> [WHAT YOU WILL DO] Among the records that follow, find the line with "pose proof (Z.div_mod" and the line with "Z.eqb_eq in Hs.". Set down those lines and all lines between them exactly, without adding anything.

> [LISTED ENTRIES]
Lemma iter_pos_shr_1_located (p : positive) (N D : Z) (mrs : shr_record) :
  located N D mrs -> located N (D * 2 ^ Z.pos p) (SpecFloat.iter_pos shr_1 p mrs).
Proof.
  revert D mrs. induction p as [p IH|p IH|]; intros D mrs Hloc; simpl SpecFloat.iter_pos.
  - apply shr_1_located in Hloc. apply IH in Hloc. apply IH in Hloc.
    assert (Hpow : 2 ^ Z.pos p~1 = 2 * 2 ^ Z.pos p * 2 ^ Z.pos p).
    { replace (Z.pos p~1) with (1 + Z.pos p + Z.pos p) by lia.
      rewrite !Z.pow_add_r by lia. reflexivity. }
    rewrite Hpow.
    replace (D * (2 * 2 ^ Z.pos p * 2 ^ Z.pos p))
      with (D * 2 * 2 ^ Z.pos p * 2 ^ Z.pos p) by ring.
    exact Hloc.
  - apply IH in Hloc. apply IH in Hloc.
    assert (Hpow : 2 ^ Z.pos p~0 = 2 ^ Z.pos p * 2 ^ Z.pos p).
    { replace (Z.pos p~0) with (Z.pos p + Z.pos p) by lia.
      rewrite !Z.pow_add_r by lia. reflexivity. }
    rewrite Hpow.
    replace (D * (2 ^ Z.pos p * 2 ^ Z.pos p))
      with (D * 2 ^ Z.pos p * 2 ^ Z.pos p) by ring.
    exact Hloc.
  - apply shr_1_located in Hloc. exact Hloc.
Qed.

Lemma shr_located (N D : Z) (mrs : shr_record) (e n : Z) :
  located N D mrs -> 0 <= n ->
  located N (D * 2 ^ n) (fst (shr mrs e n)) /\ snd (shr mrs e n) = e + n.
Proof.
  intros Hloc Hn. destruct n as [|p|p]; simpl; [| |lia].
  - rewrite Z.mul_1_r. split; [exact Hloc|lia].
  - split; [|reflexivity]. now apply iter_pos_shr_1_located.
Qed.

(** Rounding to nearest moves the integer part by at most one and ends
    within one half of the rational. *)
Lemma round_nearest_even_located (N D : Z) (mrs : shr_record) :
  located N D mrs ->
  let M := round_nearest_even (shr_m mrs) (loc_of_shr_record mrs) in
  shr_m mrs <= M <= shr_m mrs + 1 /\ 2 * Z.abs (M * D - N) <= D.
Proof.
  destruct mrs as [m r s]. intros (HN & HD & Hm & Hr & Hs).
  cbn [shr_m shr_r shr_s] in *.
  pose proof (Z.mod_pos_bound N D HD) as Hrho.
  pose proof (Z.div_mod N D ltac:(lia)) as Hdm. rewrite <- Hm in Hdm.
  assert (Hr' : r = true -> D <= 2 * (N mod D))
    by (intros ->; symmetry in Hr; now apply Z.leb_le in Hr).
  assert (Hr'' : r = false -> 2 * (N mod D) < D)
    by (intros ->; symmetry in Hr; now apply Z.leb_gt in Hr).
  assert (Hs' : r = true -> s = false -> 2 * (N mod D) = D).
  { intros Hrt ->. symmetry in Hs. apply negb_false_iff, Z.eqb_eq in Hs.
    specialize (Hr' Hrt).
    assert (Hsub : (2 * (N mod D) - D) mod D = 0).
    { replace (2 * (N mod D) - D) with (2 * (N mod D) + (-1) * D) by lia.
      now rewrite Z.mod_add by lia. }
    rewrite Z.mod_small in Hsub by lia. lia. }
  destruct r, s; cbn [loc_of_shr_record round_nearest_even].
  - specialize (Hr' eq_refl). split; [lia|]. nia.
  - specialize (Hs' eq_refl eq_refl).
    destruct (Z.even m); split; try lia; nia.
  - specialize (Hr'' eq_refl). split; [lia|]. nia.
  - specialize (Hr'' eq_refl). split; [lia|]. nia.
Qed.

Lemma shr_m_of_loc (m : Z) (l : location) :
  shr_m (shr_record_of_loc m l) = m.
Proof. destruct l as [|[]]; reflexivity. Qed.

Lemma fexp_normal (e : Z) : -1021 <= e -> fexp 53 1024 e = e - 53.
Proof. intros He. unfold fexp, emin. lia. Qed.

(** Rounding a located rational with at least 53 digits, in the normal
    range: the result is a normal number within half a unit in the last
    place of the rational. *)
Lemma binary_round_aux_located (s : bool) (mx ex : Z) (lx : location)
    (N D d : Z) :
  located N D (shr_record_of_loc mx lx) ->
  2 ^ (d - 1) <= mx < 2 ^ d ->
  53 <= d ->
  -1074 <= ex + d - 53 < 971 ->
  exists (M : positive) (E : Z),
    binary_round_aux 53 1024 s mx ex lx = S754_finite s M E /\
    2 ^ 52 <= Z.pos M < 2 ^ 53 /\
    ex + d - 53 <= E <= ex + d - 52 /\
    2 * Z.abs (Z.pos M * 2 ^ (E - ex) * D - N) <= 2 ^ (E - ex) * D.
Proof.
  intros Hloc Hmx Hd He.
  assert (Hpow : 0 < 2 ^ (d - 1)) by (apply Z.pow_pos_nonneg; lia).
  destruct mx as [|pm|pm]; try lia.
  assert (Hdig : Z.pos (digits2_pos pm) = d)
    by (apply digits2_pos_unique; [exact Hmx|lia]).
  unfold binary_round_aux, shr_fexp. cbn [Zdigits2]. rewrite Hdig.
  rewrite fexp_normal by lia.
  replace (d + ex - 53 - ex) with (d - 53) by lia.
  set (n := d - 53) in *.
  destruct (shr_located N D _ ex n Hloc ltac:(lia)) as [Hloc' He'].
  destruct (shr (shr_record_of_loc (Z.pos pm) lx) ex n) as [mrs' e'].
  cbn [fst snd] in Hloc', He'. subst e'.
  pose proof (round_nearest_even_located _ _ _ Hloc') as [HM0 Hnear].
  cbv zeta in HM0, Hnear.
  set (M0 := round_nearest_even (shr_m mrs') (loc_of_shr_record mrs')) in *.
  assert (Hn2 : 0 < 2 ^ n) by (apply Z.pow_pos_nonneg; lia).
  assert (Hm' : 2 ^ 52 <= shr_m mrs' < 2 ^ 53).
  { destruct Hloc as (HN & HD & Hq & _). rewrite shr_m_of_loc in Hq.
    destruct Hloc' as (_ & _ & Hq' & _).
    rewrite Hq', <- Z.div_div, <- Hq by lia.
    assert (Hsplit : 2 ^ d = 2 ^ 53 * 2 ^ n)
      by (rewrite <- Z.pow_add_r by lia; f_equal; lia).
    assert (Hsplit' : 2 ^ (d - 1) = 2 ^ 52 * 2 ^ n)
      by (rewrite <- Z.pow_add_r by lia; f_equal; lia).
    split.
    - apply Z.div_le_lower_bound; lia.
    - apply Z.div_lt_upper_bound; lia. }
  assert (HM0pos : 0 < M0) by lia.
  destruct M0 as [|M|M] eqn:EM0; try lia.
  destruct (Z.eq_dec (Z.pos M) (2 ^ 53)) as [Htop|Htop].
  - (* the mantissa overflowed to 2^53: one more shift *)
    assert (Hdig2 : Z.pos (digits2_pos M) = 54)
      by (apply digits2_pos_unique; [rewrite Htop; simpl; lia|lia]).
    cbn [Zdigits2]. rewrite Hdig2, fexp_normal by lia.
    replace (54 + (ex + n) - 53 - (ex + n)) with 1 by lia.
    injection Htop as ->. cbn [shr shr_record_of_loc SpecFloat.iter_pos shr_1 shr_m].
    destruct (ex + n + 1 <=? 1024 - 53) eqn:Hle; [|apply Z.leb_gt in Hle; lia].
    eexists _, _. split; [reflexivity|].
    split; [simpl; lia|]. split; [lia|].
    replace (ex + n + 1 - ex) with (n + 1) by lia.
    rewrite Z.pow_add_r by lia. change (2 ^ 1) with 2.
    change (Z.pos 9007199254740992) with (2 ^ 52 * 2) in Hnear.
    change (Z.pos 4503599627370496) with (2 ^ 52).
    destruct Hloc as (_ & HD & _). nia.
  - assert (Hdig2 : Z.pos (digits2_pos M) = 53)
      by (apply digits2_pos_unique; lia).
    cbn [Zdigits2]. rewrite Hdig2, fexp_normal by lia.
    replace (53 + (ex + n) - 53 - (ex + n)) with 0 by lia.
    cbn [shr shr_record_of_loc shr_m].
    destruct (ex + n <=? 1024 - 53) eqn:Hle; [|apply Z.leb_gt in Hle; lia].
    eexists _, _. split; [reflexivity|].
    split; [lia|]. split; [lia|].
    replace (ex + n - ex) with n by lia.
    replace (Z.pos M * 2 ^ n * D) with (Z.pos M * (D * 2 ^ n)) by ring.
    lia.
Qed.

(** A normal mantissa at an exponent of the format is a Number as it is. *)
Lemma binary_round_aux_exact (s : bool) (m : positive) (e : Z) :
  2 ^ 52 <= Z.pos m < 2 ^ 53 ->
  -1074 <= e <= 971 ->
  binary_round_aux 53 1024 s (Z.pos m) e loc_Exact = S754_finite s m e.
Proof.
  intros Hm He.
  assert (Hdig : Z.pos (digits2_pos m) = 53)
    by (apply digits2_pos_unique; [exact Hm|lia]).
  unfold binary_round_aux, shr_fexp. cbn [Zdigits2]. rewrite Hdig.
  rewrite fexp_normal by lia.
  replace (53 + e - 53 - e) with 0 by lia.
  cbn [shr shr_record_of_loc shr_m loc_of_shr_record round_nearest_even
       Zdigits2].
  rewrite Hdig, fexp_normal by lia.
  replace (53 + e - 53 - e) with 0 by lia.
  cbn [shr shr_record_of_loc shr_m].
  destruct (e <=? 1024 - 53) eqn:Hle; [reflexivity|].
  apply Z.leb_gt in Hle. lia.
Qed.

> [EXPECTED ANSWER]
  pose proof (Z.div_mod N D ltac:(lia)) as Hdm. rewrite <- Hm in Hdm.
  assert (Hr' : r = true -> D <= 2 * (N mod D))
    by (intros ->; symmetry in Hr; now apply Z.leb_le in Hr).
  assert (Hr'' : r = false -> 2 * (N mod D) < D)
    by (intros ->; symmetry in Hr; now apply Z.leb_gt in Hr).
  assert (Hs' : r = true -> s = false -> 2 * (N mod D) = D).
  { intros Hrt ->. symmetry in Hs. apply negb_false_iff, Z.eqb_eq in Hs.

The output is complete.